Olivia Newton-John’s Aussie roots were never broken

Olivia Newton-John was one of those rare local superstars to make it big in the wider world, and while it’s nearly 50 years since she abandoned Melbourne for Malibu (via London), her ties to Australia bent but never severed.

Credit:John Shakespeare

Why else would Newton-John endure the quintessentially Australian awfulness of question time, waving down to star-struck, bickering pollies from the public gallery during a visit in 2019?

Scott Morrison, ever the cringe opportunist, even used it as a chance to sprinkle a Grease reference at the dispatch box.

“We are the ones the Australian people wanted at the last election … And you are the ones they didn’t want,” he heckled at the Labor benches.

While Newton-John had been in Canberra as part of her long-running advocacy for cancer research, the trip may have had other consequences. The star would take credit for the Australian Capital Territory’s 2019 decision to legalise cannabis – she had been a firm proponent of medicinal marijuana, to which she was introduced after her breast cancer returned five years ago.

We’re hardly shocked Newton-John was spruiking the green – until last year she co-owned Byron Bay hinterland wellness retreat Gaia, founded in 2004. Then along came Andrew “Twiggy” Forrest, who bought Gaia last year.

Newtown-John’s face is still splashed across the retreat’s website, but when CBD called to inquire if there were any events planned to commemorate her life, we were told nothing … yet.

NOT SO PHYSICAL

Everyone who spent half a second in the same room as Newton-John will be rolling out their memories to anyone who will listen this week. But Age reader Dave Miller takes the cake. Working as a personal trainer in 1984 at Kerry Packer’s exclusive Hyde Park Club, he was wowed by celebrity attendees such as West Indies cricketers Viv Richards and Joel Garner, but couldn’t believe his luck when he was asked to give one-on-one sessions to Newton-John.

Training Australia’s Princess Diana for only a few weeks, he was amazed by her warmth, friendliness and beauty, but also … her lack of physical exertion.

Another of Miller’s clients, former England cricket captain Tony Greig, would turn “as red as a beetroot” in workouts, but Newton-John was the polar opposite, he says, rarely breaking a sweat. “I had visions of the Physical film clip … but no way. She didn’t push herself too hard, she didn’t need to.”

GETTING SUED

Lawyers are an industrious bunch. None more so than defamation lawyers working on the plaintiffs’ side.

Last Thursday, Sydney silk Sue Chrysanthou, SC, wrote to the NSW Department of Communities and Justice complaining about reforms to the Defamation Act that have been in operation for more than a year.

Chrysanthou’s views are hardly a shock: charities should be able to sue more easily.
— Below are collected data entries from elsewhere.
(** The samples a task is calculated from: the new ones, then those kept
    from earlier calls. *)
Definition chained (task_stats : gmap string TaskStats) (task : string)
    (v : list DefaultSample) : list DefaultSample :=
  match task_stats !! task with
  | Some c => v ++ unprocessed c
  | None => v
  end.

(** The body of the second loop of [calculate]. *)
Definition calculate_task (bucket_interval_secs : Q)
    (acc : gmap string TaskStats * list (string * list datum))
    (kv : string * list DefaultSample)
    : gmap string TaskStats * list (string * list datum) :=
  let '(task_stats, global_throughput) := acc in
  let '(task, v) := kv in
  let global_throughput :=
    match PyDict.get task global_throughput with
    | Some _ => global_throughput
    | None => PyDict.set task [] global_throughput
    end in
  let current_samples := sorted_by_time (chained task_stats task v) in
  let '(task_stats, task_throughput) :=
    match current_samples with
    | first_sample :: _ =>
        match throughput first_sample with
        | None => calculate_task_throughput task_stats task current_samples
                    bucket_interval_secs
        | Some _ => (task_stats, map_task_throughput current_samples)
        end
    | [] => (task_stats, [])
    end in
  (task_stats,
   PyDict.set task (default [] (PyDict.get task global_throughput) ++ task_throughput)
     global_throughput).

(** [calculate]: the statistics after the call, and the global throughput
    per task. *)
Definition calculate (task_stats : gmap string TaskStats) (samples : list DefaultSample)
    (bucket_interval_secs : Q) : gmap string TaskStats * list (string * list datum) :=
  foldl (calculate_task bucket_interval_secs) (task_stats, []) (group_by_task samples).

(** Data whose [absolute_time] never decreases along the list. *)
Definition in_time_order (data : list datum) : Prop :=
  StronglySorted Qle (d_absolute_time <$> data).

Definition time_le (a b : DefaultSample) : Prop :=
  (absolute_time a <= absolute_time b)%Q.

(** A datum carries the two times of the sample it was emitted at. *)
Definition emitted_at (d : datum) (s : DefaultSample) : Prop :=
  d_absolute_time d = absolute_time s ∧ d_relative_time d = relative_time s.
(** *** Sample batches *)

(** One operation of task [T] taking a tenth of a second, and two such
    samples of different clients: a warm-up sample stamped at second 10,
    and a normal sample stamped at second 5 that arrives in a later batch. *)
Definition sample_at (client : Z) (time : Q) (type : SampleType) (period : Q)
    : DefaultSample :=
  {| client_id := client; absolute_time := time; request_start := time;
     task_start := 0; task := "T"; sample_type := type;
     request_meta_data := ∅; latency := 1 # 10; service_time := 1 # 10;
     client_processing_time := 0; processing_time := 1 # 10;
     throughput := None; total_ops := 1; total_ops_unit := "ops";
     time_period := period; percent_completed := None;
     dependent_timing := None |}.

Definition first_batch : list DefaultSample := [sample_at 0 10 Warmup 10].
Definition second_batch : list DefaultSample := [sample_at 1 5 Normal 5].
End Throughput.

(** ** Built-in exceptions

    The helpers of the coordinator that index lists, divide and assert can
    end in one of Python's built-in exceptions. *)

Inductive builtin_error :=
| ZeroDivisionError
| IndexError
| AssertionError
| TypeError.

Inductive attempt (A : Type) :=
| Done (a : A)
| Raised (e : builtin_error).
Arguments Done {A} a.
Arguments Raised {A} e.

#[export] Instance attempt_ret : MRet attempt := @Done.
#[export] Instance attempt_bind : MBind attempt :=
  λ A B f m, match m with Done a => f a | Raised e => Raised e end.

(** A loop whose body can raise. *)
Fixpoint foldlM {A B} (f : B → A → attempt B) (b : B) (l : list A) : attempt B :=
  match l with
  | [] => Done b
  | x :: r => b' ← f b x; foldlM f b' r
  end.

(** The position [l[i]] stands for in a list of length [len]: negative
    indices count from the end, anything else out of range is an
    [IndexError]. *)
Definition py_position (len : nat) (i : Z) : option nat :=
  if (0 <=? i) && (i <? Z.of_nat len) then Some (Z.to_nat i)
  else if (i <? 0) && (- Z.of_nat len <=? i) then Some (Z.to_nat (Z.of_nat len + i))
  else None.

(** ** Assigning clients to workers *)

Module Assignment.

Record host_config := {
  host : string;
  cores : Z
}.

Record assignment := {
  assigned_host : string;
  workers : list (list Z)
}.

(** [clients_per_worker[c % workers_on_this_host] += 1] *)
Definition count_client (workers_on_this_host : Z) (clients_per_worker : list Z) (c : Z)
    : attempt (list Z) :=
  if workers_on_this_host =? 0 then Raised ZeroDivisionError
  else
    match py_position (length clients_per_worker) (c mod workers_on_this_host) with
    | Some i => Done (alter Z.succ i clients_per_worker)
    | None => Raised IndexError
    end.

(** How many clients each worker of a host simulates:
    [[0] * workers_on_this_host], then one count per client, round-robin. *)
Definition count_clients_per_worker (workers_on_this_host clients_on_this_host : Z)
    : attempt (list Z) :=
  foldlM (count_client workers_on_this_host)
         (replicate (Z.to_nat workers_on_this_host) 0)
         (seqZ 0 clients_on_this_host).

(** The body of [for client_count_for_worker in clients_per_worker]: the
    worker gets the ids [range(client_idx, client_idx + count)]. *)
Definition assign_worker (acc : list (list Z) * Z) (client_count_for_worker : Z)
    : list (list Z) * Z :=
  let '(worker_assignments, client_idx) := acc in
  (worker_assignments ++ [seqZ client_idx client_count_for_worker],
   client_idx + client_count_for_worker).

(** The body of [for host_config in host_configs], on
    [(assignments, client_idx, remaining_clients)]. *)
Definition assign_host (clients_per_host : Z) (acc : list assignment * Z * Z)
    (host_config : host_config) : attempt (list assignment * Z * Z) :=
  let '(assignments, client_idx, remaining_clients) := acc in
  let clients_on_this_host := Z.min clients_per_host remaining_clients in
  clients_per_worker ←
    count_clients_per_worker (cores host_config) clients_on_this_host;
  let '(worker_assignments, client_idx) :=
    foldl assign_worker ([], client_idx) clients_per_worker in
  Done (assignments ++ [{| assigned_host := host host_config;
                           workers := worker_assignments |}],
        client_idx,
        remaining_clients - clients_on_this_host).

(** [calculate_worker_assignments] *)
Definition calculate_worker_assignments (host_configs : list host_config)
    (client_count : Z) : attempt (list assignment) :=
  let host_count := Z.of_nat (length host_configs) in
  if host_count =? 0 then Raised ZeroDivisionError
  else
    let clients_per_host := Qceiling (inject_Z client_count / inject_Z host_count) in
    '(assignments, _, remaining_clients) ←
      foldlM (assign_host clients_per_host) ([], 0, client_count) host_configs;
    if remaining_clients =? 0 then Done assignments else Raised AssertionError.

(** The workers of all hosts in the order [start_benchmark] visits them. *)
Definition all_workers (assignments : list assignment) : list (list Z) :=
  assignments ≫= workers.

(** [k] clients dealt round-robin over [n] workers: the number each gets. *)
Definition round_robin (n k : nat) : list Z :=
  (λ r, Z.of_nat (Allocator.dealt_to n k r)) <$> seq 0 n.

(** [sum] of a list of integers. *)
Definition sumZ (l : list Z) : Z := foldr Z.add 0 l.

(** No two workers of a host differ by more than one client. *)
Definition balanced (worker_assignments : list (list Z)) : Prop :=
  ∀ w1 w2, w1 ∈ worker_assignments → w2 ∈ worker_assignments →
           (length w1 ≤ length w2 + 1)%nat.

(** What a host got: its name, one list per core, the clients dealt evenly,
    and no more than [clients_per_host] of them. *)
Definition host_served (clients_per_host : Z) (hc : host_config) (a : assignment)
    : Prop :=
  assigned_host a = host hc ∧
  length (workers a) = Z.to_nat (cores hc) ∧
  balanced (workers a) ∧
  Z.of_nat (length (concat (workers a))) ≤ clients_per_host.

(** Three hosts of two cores each. *)
Definition three_hosts : list host_config :=
  [{| host := "a"; cores := 2 |}; {| host := "b"; cores := 2 |};
   {| host := "c"; cores := 2 |}].
End Assignment.

(** ** Steps, client allocations and the task index of a worker *)

Module ClientAllocations.
Import Allocator.

(** [Allocator.join_points]: the join points of the first row. *)
Definition join_points (schedule : list Workload.ScheduleElement)
    : attempt (list JoinPoint) :=
  match allocations schedule !! 0%nat with
  | Some row =>
      Done (omap (λ allocation,
                    match allocation with Join jp => Some jp | _ => None end) row)
  | None => Raised IndexError
  end.

(** [self.number_of_steps = len(allocator.join_points) - 1] *)
Definition number_of_steps (schedule : list Workload.ScheduleElement) : attempt Z :=
  jps ← join_points schedule; Done (Z.of_nat (length jps) - 1).

(** The named tuple [ClientAllocation(client_id, task)]. *)
Record ClientAllocation := {
  client_id : Z;
  task : cell
}.

(** An element of [ClientAllocations.allocations]. *)
Record entry := {
  entry_client_id : Z;
  entry_tasks : list cell
}.

(** [ClientAllocations.add] *)
Definition add (client_id : Z) (tasks : list cell) (self : list entry) : list entry :=
  self ++ [{| entry_client_id := client_id; entry_tasks := tasks |}].

(** [ClientAllocations.tasks] *)
Definition tasks (task_index : nat) (remove_empty : bool) (self : list entry)
    : attempt (list ClientAllocation) :=
  foldlM (λ current_tasks allocation,
            match entry_tasks allocation !! task_index with
            | None => Raised IndexError
            | Some tasks_at_index =>
                if remove_empty &&
                   match tasks_at_index with NoAllocation => false | _ => true end
                then Done (current_tasks ++
                             [{| client_id := entry_client_id allocation;
                                 task := tasks_at_index |}])
                else Done current_tasks
            end)
         [] self.

Definition is_join (x : cell) : bool :=
  match x with Join _ => true | _ => false end.

(** [ClientAllocations.is_joinpoint] *)
Definition is_joinpoint (task_index : nat) (self : list entry) : attempt bool :=
  ts ← tasks task_index true self; Done (forallb (λ t, is_join (task t)) ts).

(** The client allocations [start_benchmark] hands to a worker:
    [client_allocations.add(client_id, self.allocations[client_id])] for
    each of its clients. *)
Definition client_allocations_for (allocations : list (list cell)) (clients : list Z)
    : attempt (list entry) :=
  foldlM (λ client_allocations client_id,
            match py_position (length allocations) client_id ≫= (allocations !!.) with
            | Some row => Done (add client_id row client_allocations)
            | None => Raised IndexError
            end)
         [] clients.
She bemoans that plaintiffs have to wait a full 28 days before they can commence litigation, and that the new process is so complex that counsel often has to charge $10,000 to write the first letter. Quelle horreur!

You’ve got to admire the persistence. After failing to get their way during the two-year reform process, Chrysanthou’s cohort circulated a briefing note to state MPs condemning the changes as “fundamentally flawed” and calling for them to be scrapped.

Undeterred by a rebuff from NSW Attorney-General Mark Speakman, Chrysanthou and co had a meeting with the department in December last year to have another whinge. It has taken seven months to follow up on that meeting with last week’s letter.

The delay is perhaps unsurprising, as Chrysanthou must have been terribly busy unsuccessfully appealing a costs order in relation to her conflict in acting for both Jo Dyer – a potential witness to the rape allegation against Christian Porter – and for Porter himself. (At least she only has to go halves with Porter’s secret donor.)

‘UNHAPPY MARRIAGE’

Hard to imagine, but it’s a tough time to be an Australian fund manager. Looking across the ASX-listed majors, share prices are tanking.

The worst performer is, unsurprisingly, Magellan, caused by the chaos following star founder Hamish Douglass’s abrupt exit late last year.

But not too far behind is the freshly merged Regal Funds Management.

Sydney investment guru Phil King said it was a good-time to be shorting stocks when his company merged with bad boy Robert Luciano’s VGI earlier this year. Perhaps he’s now wishing he shorted his own company.

Regal shares are down more than 54 per cent over the past 12 months, and have only continued to tumble since the tie-up. CBD has obtained a recent note to clients, signed by King and Regal chief executive Brendan O’Connor, that shows six of Regal’s 10 funds have slipped into negative returns over the six months to June.

Clients were told short-term pain is “never pleasant” – you don’t say – but never fear, because happier times are just around the corner.

While hedge fund managers are no strangers to volatile times, some market watchers are not so convinced.

“Their main fund has fallen off a cliff, the share price has been decimated,” one well-placed source tells CBD. “That’s going to be a pretty unhappy marriage.”